**Saved entries:**
Lemma safe_mono {A} (m : M A) p p' q q' :
  safe p m q → (∀ s g, p' s g → p s g) → (∀ x s g, q x s g → q' x s g) → safe p' m q'.
Proof.
  intros Hm Hp Hq w Hw. specialize (Hm w (Hp _ _ Hw)).
  destruct (m w); [by apply Hq|done..].
Qed.

(** A fact about the state where the run starts may be assumed as one of the logic. *)
Lemma safe_pre {A} (P : Prop) (m : M A) (p : assertion) q :
  (∀ s g, p s g → P) → (P → safe p m q) → safe p m q.
Proof. intros HP Hm w Hw. exact (Hm (HP _ _ Hw) w Hw). Qed.

Lemma safe_exists {A X} (m : M A) (p : X → assertion) q :
  (∀ x, safe (p x) m q) → safe (λ s g, ∃ x, p x s g) m q.
Proof. intros Hm w [x Hw]. exact (Hm x w Hw). Qed.

Lemma safe_fuel {A} p q : safe p (out_of_fuel : M A) q.
Proof. by intros w Hw. Qed.

Lemma safe_get p q : (∀ s g, p s g → q s s g) → safe p get q.
Proof. intros Hq w Hw. by apply Hq. Qed.

Lemma safe_the {A} (f : host → A) p q : (∀ s g, p s g → q (f s.(own)) s g) → safe p (the f) q.
Proof. intros Hq. apply (safe_bind _ _ _ (λ s s' g, s = s' ∧ p s g)).
  - by apply safe_get.
  - intros s. apply safe_ret. intros s' g [-> ?]. auto.
Qed.

Lemma safe_modify f p q : (∀ s g, p s g → q tt (f s) g) → safe p (modify f) q.
Proof. intros Hq w Hw. by apply Hq. Qed.

Lemma safe_record e p q : (∀ s g, p s g → q tt s (seen e g)) → safe p (record e) q.
Proof. intros Hq w Hw. by apply Hq. Qed.

Lemma safe_ask {A} (r : request A) p q :
  (∀ s g x o, p s g → q x (set_own (set_around o s.(own)) s) g) → safe p (ask r) q.
Proof. intros Hq w Hw. unfold ask, act. destruct (respond r _) as [x o]. by apply Hq. Qed.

**WHAT THE TASK REQUIRES:** Going down from the first line of the entries above, restate each line word for word until the line holding "- by apply safe_get." is done.

**ANSWER SPACE:**
Lemma safe_mono {A} (m : M A) p p' q q' :
  safe p m q → (∀ s g, p' s g → p s g) → (∀ x s g, q x s g → q' x s g) → safe p' m q'.
Proof.
  intros Hm Hp Hq w Hw. specialize (Hm w (Hp _ _ Hw)).
  destruct (m w); [by apply Hq|done..].
Qed.

(** A fact about the state where the run starts may be assumed as one of the logic. *)
Lemma safe_pre {A} (P : Prop) (m : M A) (p : assertion) q :
  (∀ s g, p s g → P) → (P → safe p m q) → safe p m q.
Proof. intros HP Hm w Hw. exact (Hm (HP _ _ Hw) w Hw). Qed.

Lemma safe_exists {A X} (m : M A) (p : X → assertion) q :
  (∀ x, safe (p x) m q) → safe (λ s g, ∃ x, p x s g) m q.
Proof. intros Hm w [x Hw]. exact (Hm x w Hw). Qed.

Lemma safe_fuel {A} p q : safe p (out_of_fuel : M A) q.
Proof. by intros w Hw. Qed.

Lemma safe_get p q : (∀ s g, p s g → q s s g) → safe p get q.
Proof. intros Hq w Hw. by apply Hq. Qed.

Lemma safe_the {A} (f : host → A) p q : (∀ s g, p s g → q (f s.(own)) s g) → safe p (the f) q.
Proof. intros Hq. apply (safe_bind _ _ _ (λ s s' g, s = s' ∧ p s g)).
  - by apply safe_get.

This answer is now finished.